[Items from a data source]
....................

(** A dial ends.  When the server's stream ends with a failure (the
    peer answers or hangs up, it does not stay silent for ever), [connect]
    returns: it neither waits for ever nor panics. *)
Lemma connect_returns self addr hash token password db :
  (∀ s, session_new addr hash = Ok s → closes (Session.incoming s)) →
  returns (Connections.connect self addr hash token password db).
Proof.
  intros Hc. unfold Connections.connect.
  destruct (session_new addr hash) as [s|err]; [|done]. specialize (Hc s eq_refl).
  apply returns_bind. destruct token as [token|].
  - destruct (token_login_closes (Connections.nick self) addr token s Hc) as (r & -> & Hr).
    exists r. split; [done|]. destruct r as [[synac|session]|err]; try done.
    destruct password as [password|]; [|done]. apply returns_bind.
    pose proof (password_login_closes (Connections.nick self) addr password db session Hr) as Hp.
    apply returns_Returns in Hp as [[outcome db'] ->]. by eexists.
  - eexists. split; [done|]. destruct password as [password|]; [|done]. apply returns_bind.
    pose proof (password_login_closes (Connections.nick self) addr password db s Hc) as Hp.
    apply returns_Returns in Hp as [[outcome db'] ->]. by eexists.
Qed.

(** A dial waits for ever when the server accepts the connection
    and then stays silent: the thread of that dial never finishes. *)
Lemma connect_blocks self addr hash token password db s :
  session_new addr hash = Ok s →
  Session.write_error s = None →
  Session.await (Session.incoming s) = None →
  is_Some token ∨ is_Some password →
  Connections.connect self addr hash token password db = Blocks.
Proof.
  intros Hnew Hw Hl Hcred. rewrite (connect_fresh _ _ _ _ _ _ s) //.
  destruct token as [token|]; [by rewrite token_login_reply Hl|].
  destruct Hcred as [[? [=]]|[pw ->]]. by rewrite /= password_login_reply Hl.
Qed.

(** C31: when a dial ends.  [connect] returns, and neither waits for
    ever nor panics, when the stream of the server ends with a failure:
    the peer answers or hangs up.  It waits for ever when the server
    accepts the connection and a login and then stays silent: the thread
    of that dial never finishes. *)
Theorem connect_ends self addr hash token password db :
  ((∀ s, session_new addr hash = Ok s → closes (Session.incoming s)) →
   returns (Connections.connect self addr hash token password db)) ∧
  (∀ s, session_new addr hash = Ok s → Session.write_error s = None →
     Session.await (Session.incoming s) = None → is_Some token ∨ is_Some password →
     Connections.connect self addr hash token password db = Blocks).
Proof. split; [apply connect_returns|apply connect_blocks]. Qed.

End connect_theorems.

(** ** Loops over the connections

    [foreach] and [try_read] walk over the map in the same way: every
    connection is joined, and the handle of a dial that succeeded is
    visited.  [visit_loop] is that walk for any visit; the two loops of
    the code are shown to be instances of it, and what holds of the walk
    is proved once. *)

Section visit.
Context {A : Type} (visit : Synac → A → Run (Result (Synac * A) Error)).
Implicit Types (servers : gmap SocketAddr Connection) (order : list SocketAddr) (acc : A).
Implicit Types (c : Connection) (addr : SocketAddr) (r : Result () Error).

Fixpoint visit_loop order servers acc
    : Run (gmap SocketAddr Connection * A * Result () Error) :=
  match order with
  | [] => Returns (servers, acc, Ok ())
  | addr :: order =>
    match servers !! addr with
    | Some server =>
      '(server, result) ← Connection.join server;
      match result with
      | Ok synac =>
        r ← visit synac acc;
        match r with
        | Err err => Returns (<[addr := server]> servers, acc, Err err)
        | Ok (synac, acc) => visit_loop order (<[addr := Connected (Ok synac)]> servers) acc
        end
      | Err _ => visit_loop order (<[addr := server]> servers) acc
      end
    | None => visit_loop order servers acc
    end
  end.

(** One connection before and after its visit. *)
Inductive visited : Connection → Connection → Prop :=
| visited_failed c err :
    Connection.join c = Returns (Connected (Err err), Err err) →
    visited c (Connected (Err err))
| visited_ok c synac acc synac' acc' :
    Connection.join c = Returns (Connected (Ok synac), Ok synac) →
    visit synac acc = Returns (Ok (synac', acc')) →
    visited c (Connected (Ok synac')).

(** A connection whose visit failed with [err]: joined, and otherwise as
    it was. *)
Inductive stopped (err : Error) : Connection → Connection → Prop :=
| stopped_at c synac acc :
    Connection.join c = Returns (Connected (Ok synac), Ok synac) →
    visit synac acc = Returns (Err err) →
    stopped err c (Connected (Ok synac)).

(** What one round of the walk does, by cases. *)
Lemma visit_loop_cons addr order servers acc out :
  visit_loop (addr :: order) servers acc = Returns out →
  (servers !! addr = None ∧ visit_loop order servers acc = Returns out) ∨
  ∃ c c', servers !! addr = Some c ∧
    ((∃ acc', visited c c' ∧ visit_loop order (<[addr := c']> servers) acc' = Returns out) ∨
     (∃ err, stopped err c c' ∧ out = (<[addr := c']> servers, acc, Err err))).
Proof.
  simpl. intros Hout. destruct (servers !! addr) as [c|]; [|by left]. right.
  apply run_bind_Returns in Hout as ([c' inner] & Hjoin & Hout).
  pose proof (join_Returns _ _ _ Hjoin) as [-> _]. exists c.
  destruct inner as [synac|err].
  - apply run_bind_Returns in Hout as ([[synac' acc']|err] & Hvisit & Hout).
    + exists (Connected (Ok synac')). split; [done|]. left. exists acc'.
      split; [by eapply visited_ok|done].
    + exists (Connected (Ok synac)). split; [done|]. right. exists err. simplify_eq.
      split; [by eapply stopped_at|done].
  - exists (Connected (Err err)). split; [done|]. left. exists acc.
    split; [by apply visited_failed|done].
Qed.

(** Connections the walk does not come to are left alone. *)
Lemma visit_loop_other order servers acc servers' acc' r addr :
  visit_loop order servers acc = Returns (servers', acc', r) →
  addr ∉ order → servers' !! addr = servers !! addr.
Proof.
  revert servers acc. induction order as [|a order IH]; intros servers acc.
  { by intros [= <- _ _]. }
  intros Hloop [Ha Hin]%not_elem_of_cons.
  apply visit_loop_cons in Hloop as [[_ Hloop]|(c & c' & Hc & [(acc1 & _ & Hloop)|(err & _ & Hout)])].
  - by apply (IH _ _ Hloop).
  - by rewrite (IH _ _ Hloop) // lookup_insert_ne.
  - simplify_eq. by rewrite lookup_insert_ne.
Qed.

(** The walk neither adds nor removes a key. *)
Lemma visit_loop_dom order servers acc servers' acc' r :
  visit_loop order servers acc = Returns (servers', acc', r) → dom servers' = dom servers.
Proof.
  revert servers acc. induction order as [|a order IH]; intros servers acc.
  { by intros [= <- _ _]. }
  intros [[_ Hloop]|(c & c' & Hc & [(acc1 & _ & Hloop)|(err & _ & Hout)])]%visit_loop_cons.
  - by apply (IH _ _ Hloop).
  - rewrite (IH _ _ Hloop). by apply dom_insert_lookup_L.
  - simplify_eq. by apply dom_insert_lookup_L.
Qed.

(** A walk that comes to its end has visited every connection of the
    order, once. *)
Lemma visit_loop_Ok order servers acc servers' acc' addr c :
  NoDup order →
  visit_loop order servers acc = Returns (servers', acc', Ok ()) →
  addr ∈ order → servers !! addr = Some c →
  ∃ c', servers' !! addr = Some c' ∧ visited c c'.
Proof.
  revert servers acc. induction order as [|a order IH]; intros servers acc Hnd Hloop Hin Hc.
  { by apply elem_of_nil in Hin. }
  apply NoDup_cons in Hnd as [Ha Hnd].
  apply visit_loop_cons in Hloop
    as [[Hnone Hloop]|(c1 & c1' & Hc1 & [(acc1 & Hv & Hloop)|(err & _ & [=])])].
  - apply elem_of_cons in Hin as [->|Hin]; [congruence|]. by apply (IH _ _ Hnd Hloop).
  - apply elem_of_cons in Hin as [->|Hin].
    + simplify_eq. exists c1'. by rewrite (visit_loop_other _ _ _ _ _ _ _ Hloop) // lookup_insert_eq.
    + apply (IH _ _ Hnd Hloop Hin). rewrite lookup_insert_ne //. by intros ->.
Qed.

(** A walk that ends with an error stopped at one connection; the
    connections before it were visited, those behind it were not
    touched. *)
Lemma visit_loop_Err order servers acc servers' acc' err :
  NoDup order →
  visit_loop order servers acc = Returns (servers', acc', Err err) →
  ∃ before addr after c c',
    order = before ++ addr :: after ∧
    servers !! addr = Some c ∧ servers' !! addr = Some c' ∧ stopped err c c' ∧
    (∀ a, a ∈ after → servers' !! a = servers !! a) ∧
    (∀ a ca, a ∈ before → servers !! a = Some ca →
       ∃ ca', servers' !! a = Some ca' ∧ visited ca ca').
Proof.
  revert servers acc. induction order as [|a order IH]; intros servers acc Hnd Hloop; [done|].
  apply NoDup_cons in Hnd as [Ha Hnd].
  apply visit_loop_cons in Hloop
    as [[Hnone Hloop]|(c1 & c1' & Hc1 & [(acc1 & Hv & Hloop)|(err' & Hstop & [= -> -> ->])])].
  - destruct (IH _ _ Hnd Hloop) as (before & addr & after & c & c' & -> & ? & ? & ? & ? & Hb).
    exists (a :: before), addr, after, c, c'. split_and!; try done.
    intros a' ca [->|?]%elem_of_cons ?; [congruence|by apply Hb].
  - destruct (IH _ _ Hnd Hloop)
      as (before & addr & after & c & c' & -> & Hc & Hc' & Hstop & Hafter & Hb).
    assert (addr ≠ a) as Hne by (intros ->; set_solver).
    exists (a :: before), addr, after, c, c'. rewrite lookup_insert_ne // in Hc.
    split_and!; try done.
    + intros a' Ha'. rewrite Hafter // lookup_insert_ne //. intros <-. set_solver.
    + intros a' ca [->|Ha']%elem_of_cons Hca.
      * simplify_eq. exists c1'. split; [|done].
        rewrite (visit_loop_other _ _ _ _ _ _ _ Hloop) // lookup_insert_eq //.
      * apply Hb; [done|]. rewrite lookup_insert_ne //. intros <-. set_solver.
  - exists [], a, order, c1, c1'. rewrite lookup_insert_eq. split_and!; try done.
    + intros a' Ha'. rewrite lookup_insert_ne //. by intros <-.
    + by intros ? ? ?%elem_of_nil.
Qed.

(** Every handle under one of the keys [order] says that it belongs
    there. *)
Definition at_home order servers : Prop :=
  ∀ a c synac, a ∈ order → servers !! a = Some c → handle_of c = Some synac →
    Synac.addr synac = a.

Lemma at_home_tail a order servers c' :
  NoDup (a :: order) → at_home (a :: order) servers → at_home order (<[a := c']> servers).
Proof.
  intros [Ha _]%NoDup_cons Hhome a' c synac Ha' Hc. apply Hhome; [by right|].
  rewrite lookup_insert_ne // in Hc. by intros ->.
Qed.

Lemma at_home_cons a order servers : at_home (a :: order) servers → at_home order servers.
Proof. intros Hhome a' c synac Ha'. apply Hhome. by right. Qed.

(** A visit that gathers nothing from the sessions of other servers than
    [addr]. *)
Definition only_at addr : Prop :=
  ∀ synac acc synac' acc', Synac.addr synac ≠ addr →
    visit synac acc = Returns (Ok (synac', acc')) → acc' = acc.

(** A walk that does not pass [addr] gathers nothing. *)
Lemma visit_loop_skip addr order servers acc servers' acc' r :
  NoDup order → addr ∉ order → at_home order servers → only_at addr →
  visit_loop order servers acc = Returns (servers', acc', r) → acc' = acc.
Proof.
  intros Hnd Hnotin Hhome Honly. revert servers acc Hhome.
  induction order as [|a order IH]; intros servers acc Hhome; [by intros [= _ <- _]|].
  apply not_elem_of_cons in Hnotin as [Hne Hnotin]. pose proof Hnd as [_ Hnd']%NoDup_cons.
  simpl. destruct (servers !! a) as [c|] eqn:Hc; [|by apply IH, (at_home_cons a)].
  destruct (Connection.join c) as [[c' [synac|err]]| |] eqn:Hj; simpl; try done;
    [|by apply IH, at_home_tail].
  destruct (visit synac acc) as [[[synac' acc1]|err]| |] eqn:Hv; simpl; try done;
    [|by intros [= _ <- _]].
  assert (acc1 = acc) as ->; [|by apply IH, at_home_tail].
  eapply Honly; [|done]. rewrite (Hhome a c synac) //; [by left|by rewrite /handle_of Hj].
Qed.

....................

**EXERCISE BRIEF:** Among the lines above, some may include the string "does"; state how many, and nothing more.

**TASK OUTPUT:** 4